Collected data
---------------

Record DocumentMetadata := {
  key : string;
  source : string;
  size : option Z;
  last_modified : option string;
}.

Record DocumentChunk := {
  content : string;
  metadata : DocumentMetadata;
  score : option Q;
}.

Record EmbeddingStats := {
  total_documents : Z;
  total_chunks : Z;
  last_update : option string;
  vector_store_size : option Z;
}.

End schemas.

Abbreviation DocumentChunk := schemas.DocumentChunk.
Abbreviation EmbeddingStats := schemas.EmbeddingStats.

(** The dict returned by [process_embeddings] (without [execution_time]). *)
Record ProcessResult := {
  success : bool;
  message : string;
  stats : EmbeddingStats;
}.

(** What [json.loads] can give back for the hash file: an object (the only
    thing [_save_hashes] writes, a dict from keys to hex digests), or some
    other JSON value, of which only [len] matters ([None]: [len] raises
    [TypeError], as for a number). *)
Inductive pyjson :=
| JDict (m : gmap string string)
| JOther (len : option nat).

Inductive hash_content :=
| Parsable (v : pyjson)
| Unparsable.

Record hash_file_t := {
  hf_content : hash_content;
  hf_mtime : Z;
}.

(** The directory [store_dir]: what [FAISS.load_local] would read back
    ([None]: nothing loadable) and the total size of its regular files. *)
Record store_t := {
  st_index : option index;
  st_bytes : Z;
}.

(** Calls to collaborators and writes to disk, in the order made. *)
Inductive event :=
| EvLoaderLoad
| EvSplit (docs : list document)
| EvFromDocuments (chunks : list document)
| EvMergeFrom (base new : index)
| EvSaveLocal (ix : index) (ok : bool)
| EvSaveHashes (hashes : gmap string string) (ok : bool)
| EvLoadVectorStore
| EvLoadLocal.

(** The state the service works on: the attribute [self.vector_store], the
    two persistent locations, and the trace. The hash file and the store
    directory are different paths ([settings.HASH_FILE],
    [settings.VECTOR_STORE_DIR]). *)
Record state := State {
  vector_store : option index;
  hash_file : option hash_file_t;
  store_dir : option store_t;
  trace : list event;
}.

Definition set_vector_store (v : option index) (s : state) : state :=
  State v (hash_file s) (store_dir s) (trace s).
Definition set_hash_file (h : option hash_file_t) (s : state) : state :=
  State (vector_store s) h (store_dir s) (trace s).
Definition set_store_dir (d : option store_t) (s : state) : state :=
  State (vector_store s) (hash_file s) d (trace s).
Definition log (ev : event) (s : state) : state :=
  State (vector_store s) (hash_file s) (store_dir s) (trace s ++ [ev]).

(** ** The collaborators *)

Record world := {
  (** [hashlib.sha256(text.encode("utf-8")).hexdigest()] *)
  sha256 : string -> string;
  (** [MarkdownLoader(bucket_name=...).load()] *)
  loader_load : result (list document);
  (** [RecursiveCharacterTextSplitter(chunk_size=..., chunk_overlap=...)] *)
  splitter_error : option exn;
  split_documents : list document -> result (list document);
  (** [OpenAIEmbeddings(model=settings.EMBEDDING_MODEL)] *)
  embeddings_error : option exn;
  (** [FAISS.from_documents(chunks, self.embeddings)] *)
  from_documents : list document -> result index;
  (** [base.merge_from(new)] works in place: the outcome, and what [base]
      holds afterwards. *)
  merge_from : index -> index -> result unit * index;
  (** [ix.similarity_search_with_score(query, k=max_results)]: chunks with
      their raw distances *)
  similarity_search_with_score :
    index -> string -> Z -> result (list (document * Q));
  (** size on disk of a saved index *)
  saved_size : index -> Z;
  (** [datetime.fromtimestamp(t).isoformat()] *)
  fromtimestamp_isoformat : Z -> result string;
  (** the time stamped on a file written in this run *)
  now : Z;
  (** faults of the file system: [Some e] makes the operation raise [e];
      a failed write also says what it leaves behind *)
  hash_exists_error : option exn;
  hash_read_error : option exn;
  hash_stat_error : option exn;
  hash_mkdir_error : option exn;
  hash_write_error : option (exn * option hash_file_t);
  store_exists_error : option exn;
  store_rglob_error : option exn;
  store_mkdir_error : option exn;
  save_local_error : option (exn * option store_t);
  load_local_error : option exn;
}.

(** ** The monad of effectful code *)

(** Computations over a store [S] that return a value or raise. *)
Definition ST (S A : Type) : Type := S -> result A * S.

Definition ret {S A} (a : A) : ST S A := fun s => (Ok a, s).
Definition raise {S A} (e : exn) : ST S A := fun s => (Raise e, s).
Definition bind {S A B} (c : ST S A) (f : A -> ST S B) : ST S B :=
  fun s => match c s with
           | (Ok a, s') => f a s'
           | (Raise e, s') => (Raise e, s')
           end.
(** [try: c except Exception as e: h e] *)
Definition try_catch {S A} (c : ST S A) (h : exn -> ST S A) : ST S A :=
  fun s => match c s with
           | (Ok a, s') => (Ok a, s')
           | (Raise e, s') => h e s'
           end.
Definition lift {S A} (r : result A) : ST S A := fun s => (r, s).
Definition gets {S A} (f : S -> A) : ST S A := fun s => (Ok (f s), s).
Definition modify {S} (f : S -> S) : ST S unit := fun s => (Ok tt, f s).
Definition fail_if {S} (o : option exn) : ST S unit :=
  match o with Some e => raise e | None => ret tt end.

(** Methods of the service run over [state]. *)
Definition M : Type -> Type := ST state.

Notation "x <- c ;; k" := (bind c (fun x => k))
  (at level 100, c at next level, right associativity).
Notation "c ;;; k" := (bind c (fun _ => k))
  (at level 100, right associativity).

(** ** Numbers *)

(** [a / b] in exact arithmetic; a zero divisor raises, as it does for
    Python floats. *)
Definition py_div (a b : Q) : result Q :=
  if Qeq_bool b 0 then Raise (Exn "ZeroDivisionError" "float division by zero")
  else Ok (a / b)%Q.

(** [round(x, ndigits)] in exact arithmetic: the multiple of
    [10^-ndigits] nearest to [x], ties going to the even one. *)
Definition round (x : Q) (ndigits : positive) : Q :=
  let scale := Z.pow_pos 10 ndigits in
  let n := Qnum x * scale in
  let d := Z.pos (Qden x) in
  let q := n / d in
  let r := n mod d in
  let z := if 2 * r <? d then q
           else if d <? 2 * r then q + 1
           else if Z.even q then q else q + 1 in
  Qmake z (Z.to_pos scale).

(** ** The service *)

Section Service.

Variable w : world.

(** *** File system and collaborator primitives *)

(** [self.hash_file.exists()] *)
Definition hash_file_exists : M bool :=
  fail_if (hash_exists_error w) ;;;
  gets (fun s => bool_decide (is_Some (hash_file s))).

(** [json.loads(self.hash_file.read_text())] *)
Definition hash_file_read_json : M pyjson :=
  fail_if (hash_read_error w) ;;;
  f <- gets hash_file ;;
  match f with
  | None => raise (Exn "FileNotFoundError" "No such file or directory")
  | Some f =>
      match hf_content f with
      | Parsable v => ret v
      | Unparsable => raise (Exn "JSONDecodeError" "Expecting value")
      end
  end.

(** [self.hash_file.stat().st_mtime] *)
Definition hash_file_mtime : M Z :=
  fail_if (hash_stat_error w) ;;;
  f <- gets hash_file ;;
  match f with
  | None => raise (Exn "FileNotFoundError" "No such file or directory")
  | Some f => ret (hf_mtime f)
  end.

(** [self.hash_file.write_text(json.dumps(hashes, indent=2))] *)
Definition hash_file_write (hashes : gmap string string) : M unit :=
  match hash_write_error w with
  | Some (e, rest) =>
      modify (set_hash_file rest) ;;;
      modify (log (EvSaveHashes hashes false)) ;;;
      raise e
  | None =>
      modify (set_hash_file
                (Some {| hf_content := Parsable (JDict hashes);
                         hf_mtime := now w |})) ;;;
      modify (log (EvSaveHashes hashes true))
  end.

---------------

### Brief:
Retype all the records above without changing a word.

### Your response:
Record DocumentMetadata := {
  key : string;
  source : string;
  size : option Z;
  last_modified : option string;
}.

Record DocumentChunk := {
  content : string;
  metadata : DocumentMetadata;
  score : option Q;
}.

Record EmbeddingStats := {
  total_documents : Z;
  total_chunks : Z;
  last_update : option string;
  vector_store_size : option Z;
}.

End schemas.

Abbreviation DocumentChunk := schemas.DocumentChunk.
Abbreviation EmbeddingStats := schemas.EmbeddingStats.

(** The dict returned by [process_embeddings] (without [execution_time]). *)
Record ProcessResult := {
  success : bool;
  message : string;
  stats : EmbeddingStats;
}.

(** What [json.loads] can give back for the hash file: an object (the only
    thing [_save_hashes] writes, a dict from keys to hex digests), or some
    other JSON value, of which only [len] matters ([None]: [len] raises
    [TypeError], as for a number). *)
Inductive pyjson :=
| JDict (m : gmap string string)
| JOther (len : option nat).

Inductive hash_content :=
| Parsable (v : pyjson)
| Unparsable.

Record hash_file_t := {
  hf_content : hash_content;
  hf_mtime : Z;
}.

(** The directory [store_dir]: what [FAISS.load_local] would read back
    ([None]: nothing loadable) and the total size of its regular files. *)
Record store_t := {
  st_index : option index;
  st_bytes : Z;
}.

(** Calls to collaborators and writes to disk, in the order made. *)
Inductive event :=
| EvLoaderLoad
| EvSplit (docs : list document)
| EvFromDocuments (chunks : list document)
| EvMergeFrom (base new : index)
| EvSaveLocal (ix : index) (ok : bool)
| EvSaveHashes (hashes : gmap string string) (ok : bool)
| EvLoadVectorStore
| EvLoadLocal.

(** The state the service works on: the attribute [self.vector_store], the
    two persistent locations, and the trace. The hash file and the store
    directory are different paths ([settings.HASH_FILE],
    [settings.VECTOR_STORE_DIR]). *)
Record state := State {
  vector_store : option index;
  hash_file : option hash_file_t;
  store_dir : option store_t;
  trace : list event;
}.

Definition set_vector_store (v : option index) (s : state) : state :=
  State v (hash_file s) (store_dir s) (trace s).
Definition set_hash_file (h : option hash_file_t) (s : state) : state :=
  State (vector_store s) h (store_dir s) (trace s).
Definition set_store_dir (d : option store_t) (s : state) : state :=
  State (vector_store s) (hash_file s) d (trace s).
Definition log (ev : event) (s : state) : state :=
  State (vector_store s) (hash_file s) (store_dir s) (trace s ++ [ev]).

(** ** The collaborators *)

Record world := {
  (** [hashlib.sha256(text.encode("utf-8")).hexdigest()] *)
  sha256 : string -> string;
  (** [MarkdownLoader(bucket_name=...).load()] *)
  loader_load : result (list document);
  (** [RecursiveCharacterTextSplitter(chunk_size=..., chunk_overlap=...)] *)
  splitter_error : option exn;
  split_documents : list document -> result (list document);
  (** [OpenAIEmbeddings(model=settings.EMBEDDING_MODEL)] *)
  embeddings_error : option exn;
  (** [FAISS.from_documents(chunks, self.embeddings)] *)
  from_documents : list document -> result index;
  (** [base.merge_from(new)] works in place: the outcome, and what [base]
      holds afterwards. *)
  merge_from : index -> index -> result unit * index;
  (** [ix.similarity_search_with_score(query, k=max_results)]: chunks with
      their raw distances *)
  similarity_search_with_score :
    index -> string -> Z -> result (list (document * Q));
  (** size on disk of a saved index *)
  saved_size : index -> Z;
  (** [datetime.fromtimestamp(t).isoformat()] *)
  fromtimestamp_isoformat : Z -> result string;
  (** the time stamped on a file written in this run *)
  now : Z;
  (** faults of the file system: [Some e] makes the operation raise [e];
      a failed write also says what it leaves behind *)
  hash_exists_error : option exn;
  hash_read_error : option exn;
  hash_stat_error : option exn;
  hash_mkdir_error : option exn;
  hash_write_error : option (exn * option hash_file_t);
  store_exists_error : option exn;
  store_rglob_error : option exn;
  store_mkdir_error : option exn;
  save_local_error : option (exn * option store_t);
  load_local_error : option exn;
}.

(** ** The monad of effectful code *)

(** Computations over a store [S] that return a value or raise. *)
Definition ST (S A : Type) : Type := S -> result A * S.

Definition ret {S A} (a : A) : ST S A := fun s => (Ok a, s).
Definition raise {S A} (e : exn) : ST S A := fun s => (Raise e, s).
Definition bind {S A B} (c : ST S A) (f : A -> ST S B) : ST S B :=
  fun s => match c s with
           | (Ok a, s') => f a s'
           | (Raise e, s') => (Raise e, s')
           end.
(** [try: c except Exception as e: h e] *)
Definition try_catch {S A} (c : ST S A) (h : exn -> ST S A) : ST S A :=
  fun s => match c s with
           | (Ok a, s') => (Ok a, s')
           | (Raise e, s') => h e s'
           end.
Definition lift {S A} (r : result A) : ST S A := fun s => (r, s).
Definition gets {S A} (f : S -> A) : ST S A := fun s => (Ok (f s), s).
Definition modify {S} (f : S -> S) : ST S unit := fun s => (Ok tt, f s).
Definition fail_if {S} (o : option exn) : ST S unit :=
  match o with Some e => raise e | None => ret tt end.

(** Methods of the service run over [state]. *)
Definition M : Type -> Type := ST state.

Notation "x <- c ;; k" := (bind c (fun x => k))
  (at level 100, c at next level, right associativity).
Notation "c ;;; k" := (bind c (fun _ => k))
  (at level 100, right associativity).

(** ** Numbers *)

(** [a / b] in exact arithmetic; a zero divisor raises, as it does for
    Python floats. *)
Definition py_div (a b : Q) : result Q :=
  if Qeq_bool b 0 then Raise (Exn "ZeroDivisionError" "float division by zero")
  else Ok (a / b)%Q.

(** [round(x, ndigits)] in exact arithmetic: the multiple of
    [10^-ndigits] nearest to [x], ties going to the even one. *)
Definition round (x : Q) (ndigits : positive) : Q :=
  let scale := Z.pow_pos 10 ndigits in
  let n := Qnum x * scale in
  let d := Z.pos (Qden x) in
  let q := n / d in
  let r := n mod d in
  let z := if 2 * r <? d then q
           else if d <? 2 * r then q + 1
           else if Z.even q then q else q + 1 in
  Qmake z (Z.to_pos scale).

(** ** The service *)

Section Service.

Variable w : world.

(** *** File system and collaborator primitives *)

(** [self.hash_file.exists()] *)
Definition hash_file_exists : M bool :=
  fail_if (hash_exists_error w) ;;;
  gets (fun s => bool_decide (is_Some (hash_file s))).

(** [json.loads(self.hash_file.read_text())] *)
Definition hash_file_read_json : M pyjson :=
  fail_if (hash_read_error w) ;;;
  f <- gets hash_file ;;
  match f with
  | None => raise (Exn "FileNotFoundError" "No such file or directory")
  | Some f =>
      match hf_content f with
      | Parsable v => ret v
      | Unparsable => raise (Exn "JSONDecodeError" "Expecting value")
      end
  end.

(** [self.hash_file.stat().st_mtime] *)
Definition hash_file_mtime : M Z :=
  fail_if (hash_stat_error w) ;;;
  f <- gets hash_file ;;
  match f with
  | None => raise (Exn "FileNotFoundError" "No such file or directory")
  | Some f => ret (hf_mtime f)
  end.

(** [self.hash_file.write_text(json.dumps(hashes, indent=2))] *)
Definition hash_file_write (hashes : gmap string string) : M unit :=
  match hash_write_error w with
  | Some (e, rest) =>
      modify (set_hash_file rest) ;;;
      modify (log (EvSaveHashes hashes false)) ;;;
      raise e
  | None =>
      modify (set_hash_file
                (Some {| hf_content := Parsable (JDict hashes);
                         hf_mtime := now w |})) ;;;
      modify (log (EvSaveHashes hashes true))
  end.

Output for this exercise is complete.